IOs must manage the not easily resolved tension between ensuring confidentiality and providing access, such that disseminated data products that have both:
- high data utility U, so faithful in critical ways to the original data (analytically valid data), and
- low disclosure risk R, so confidentiality is protected (safe data).
This article looks systematically at the simultaneous impact on disclosure risk and data utility of implementing disclosure limitation techniques and choosing their parameter values. This article introduces and exploits the R-U confidentiality map and applies it in some important contexts to provide a quantified link between R and U directly through the parameters of the disclosure limitation procedure. With an explicit representation of how the parameters of the disclosure limitation procedure affect R and U, the tradeoff between disclosure risk and data utility is apparent.
R-U Confidentiality Map
In its most basic form, an R-U confidentiality map is the set of paired values, (R, U), of disclosure risk and data utility that correspond to various strategies for data release. Typically, these strategies implement a disclosure limitation procedure. Such procedures are determined by parameters, for instance, the magnitude of the error variance λ2 for noise addition. As λ2 is changed, a curve is mapped in the R-U plane. Visually, the R-U confidentiality map portrays the tradeoff between disclosure risk and data utility as λ2 increases, and so more extensive masking is imposed.

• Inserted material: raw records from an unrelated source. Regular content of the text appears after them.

(* ===== verification/Smc.v ===== *)
(** * The system management controller and the buttons

    Models of [hw/misc/apple-silicon/smc.c] and
    [hw/misc/apple-silicon/buttons.c]: a table of keys that the host reads and
    writes with messages to an RTKit end point, some of them served by
    functions, and the device that reports buttons through it. *)

From stdpp Require Import strings.
From S2P Require Import Prelude Bitops CString Mailbox A7iop Rtkit.

(** A multi-character constant. *)
Definition fourcc (s : string) : Z := le_combine (rev (lit s)).

Definition SMC_READ_KEY : Z := 0x10.
Definition SMC_WRITE_KEY : Z := 0x11.
Definition SMC_GET_KEY_BY_INDEX : Z := 0x12.
Definition SMC_GET_KEY_INFO : Z := 0x13.
Definition SMC_GET_SRAM_ADDR : Z := 0x17.
Definition SMC_NOTIFICATION : Z := 0x18.
Definition SMC_READ_KEY_PAYLOAD : Z := 0x20.

Definition SMC_RESULT_SUCCESS : Z := 0.
Definition SMC_RESULT_BAD_COMMAND : Z := 0x82.
Definition SMC_RESULT_KEY_NOT_FOUND : Z := 0x84.
Definition SMC_RESULT_KEY_NOT_READABLE : Z := 0x85.
Definition SMC_RESULT_KEY_NOT_WRITABLE : Z := 0x86.
Definition SMC_RESULT_KEY_SIZE_MISMATCH : Z := 0x87.
Definition SMC_RESULT_BAD_ARGUMENT_ERROR : Z := 0x89.
Definition SMC_RESULT_KEY_INDEX_RANGE_ERROR : Z := 0xB8.
Definition SMC_RESULT_BAD_FUNC_PARAMETER : Z := 0xC0.

Definition SMC_EVENT_SYSTEM_STATE_NOTIFY : Z := 0x70.
Definition SMC_EVENT_HID_EVENT_NOTIFY : Z := 0x72.
Definition SMC_SYSTEM_STATE_NOTIFY_SMC_PANIC_DONE : Z := 0xA.
Definition SMC_SYSTEM_STATE_NOTIFY_SMC_PANIC_PROGRESS : Z := 0x22.
Definition SMC_HID_EVENT_NOTIFY_BUTTON : Z := 1.
Definition kSMCKeyEndpoint : Z := 0.

Definition SMC_ATTR_LE : Z := BIT 2.
Definition SMC_ATTR_FUNC : Z := BIT 4.
Definition SMC_ATTR_W : Z := BIT 6.
Definition SMC_ATTR_R : Z := BIT 7.
Definition SMC_ATTR_RW : Z := SMC_ATTR_R .| SMC_ATTR_W.
Definition SMC_ATTR_RW_LE : Z := SMC_ATTR_RW .| SMC_ATTR_LE.
Definition SMC_ATTR_R_LE : Z := SMC_ATTR_R .| SMC_ATTR_LE.
Definition SMC_ATTR_W_LE : Z := SMC_ATTR_W .| SMC_ATTR_LE.

Inductive AppleSMCHIDButton :=
  | SMC_HID_BUTTON_FORCE_SHUTDOWN
  | SMC_HID_BUTTON_HOLD
  | SMC_HID_BUTTON_VOL_UP
  | SMC_HID_BUTTON_VOL_DOWN
  | SMC_HID_BUTTON_RINGER
  | SMC_HID_BUTTON_HELP
  | SMC_HID_BUTTON_MENU
  | SMC_HID_BUTTON_HELP_DOUBLE
  | SMC_HID_BUTTON_HALL_EFFECT_1
  | SMC_HID_BUTTON_HALL_EFFECT.

#[global] Instance AppleSMCHIDButton_eq_dec : EqDecision AppleSMCHIDButton.
Proof. solve_decision. Defined.

(** The number of a button. *)
Definition button_num (b : AppleSMCHIDButton) : Z :=
  match b with
  | SMC_HID_BUTTON_FORCE_SHUTDOWN => 0
  | SMC_HID_BUTTON_HOLD => 1
  | SMC_HID_BUTTON_VOL_UP => 2
  | SMC_HID_BUTTON_VOL_DOWN => 3
  | SMC_HID_BUTTON_RINGER => 4
  | SMC_HID_BUTTON_HELP => 5
  | SMC_HID_BUTTON_MENU => 6
  | SMC_HID_BUTTON_HELP_DOUBLE => 7
  | SMC_HID_BUTTON_HALL_EFFECT_1 => 8
  | SMC_HID_BUTTON_HALL_EFFECT => 9
  end.

(** The functions keys are registered with, with the object they are given:
    the controller's own, and those that [BUTTON_READER] makes ([pressed] is
    what a button that is down reads as). *)
Inductive SMCKeyFunc :=
  | smc_key_count_read
  | apple_smc_mbse_write
  | apple_smc_sensor_count_read
  | apple_smc_sensor_query_read
  | apple_buttons_smc_read (button : AppleSMCHIDButton) (pressed : bool).

Record SMCKeyInfo := mkInfo {
  size : Z;
  type : Z;
  attr : Z;
}.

Present practice by IOs in assessing tradeoffs between disclosure risk and data utility is primarily heuristic. Recommendation 6.2 of the National Academy of Sciences Panel on Confidentiality and Data Access (Duncan, Jabine and de Wolf 1993) advises the development of theoretical foundations for such determinations. The idea is to view the actors as decision makers, who take actions in light of their perceptions of probabilities and consequences:
- The data snooper can choose (or not) to make identifications and draw inferences on the basis of the released data product, and
- The IO chooses a statistical disclosure limitation method to deter the data snooper.
From this perspective, disclosure risk depends on the decision structure - probabilities and utilities of consequences - of the data snooper and IO.
R-U Confidentiality Map for Additive Noise
The article further demonstrates how an R-U confidentiality map can be constructed to examine the impact of a disclosure limitation procedure that has received substantial attention - additive noise - by considering three different knowledge states, depending on the group to which the data snooper can isolate the target:
- Population. The target τ has the same distribution as the Xi;
- Sample. The target τ is one of the Xi’s, (i.e., is in the sample); or
- Record. The target τ is not only in the sample, but the data snooper has enough external information to be able to identify (link to) the specific masked record corresponding to Xi.
A Database-Specific Approach: Constructing an Empirical R-U Confidentiality Map
Finally this article demonstrates how an organization can produce and make use of an R-U confidentiality map for a particular database. Using a real-life example of both practical size and realistic complexity, the demonstration details how this empirical R-U confidentiality map can be used to:
- inform the IO about whether or not proposed disclosure limitation methods are adequate in lowering disclosure risk and maintaining data utility,
- facilitate comparisons between various disclosure limitation methods, and
- examine the risk of particular types of data snooper knowledge.
Overall, this paper gives a framework for the determination of the parameter values of a disclosure limitation procedure and for the comparison of disclosure limitation procedures. The framework focuses on the tradeoff between data utility and disclosure risk, permitting the agency to consider the tradeoffs between providing more useful data to users and lowering the risk to confidentiality.
To look systematically at the simultaneous impact on disclosure risk and data utility of implementing disclosure limitation techniques and choosing their parameter values.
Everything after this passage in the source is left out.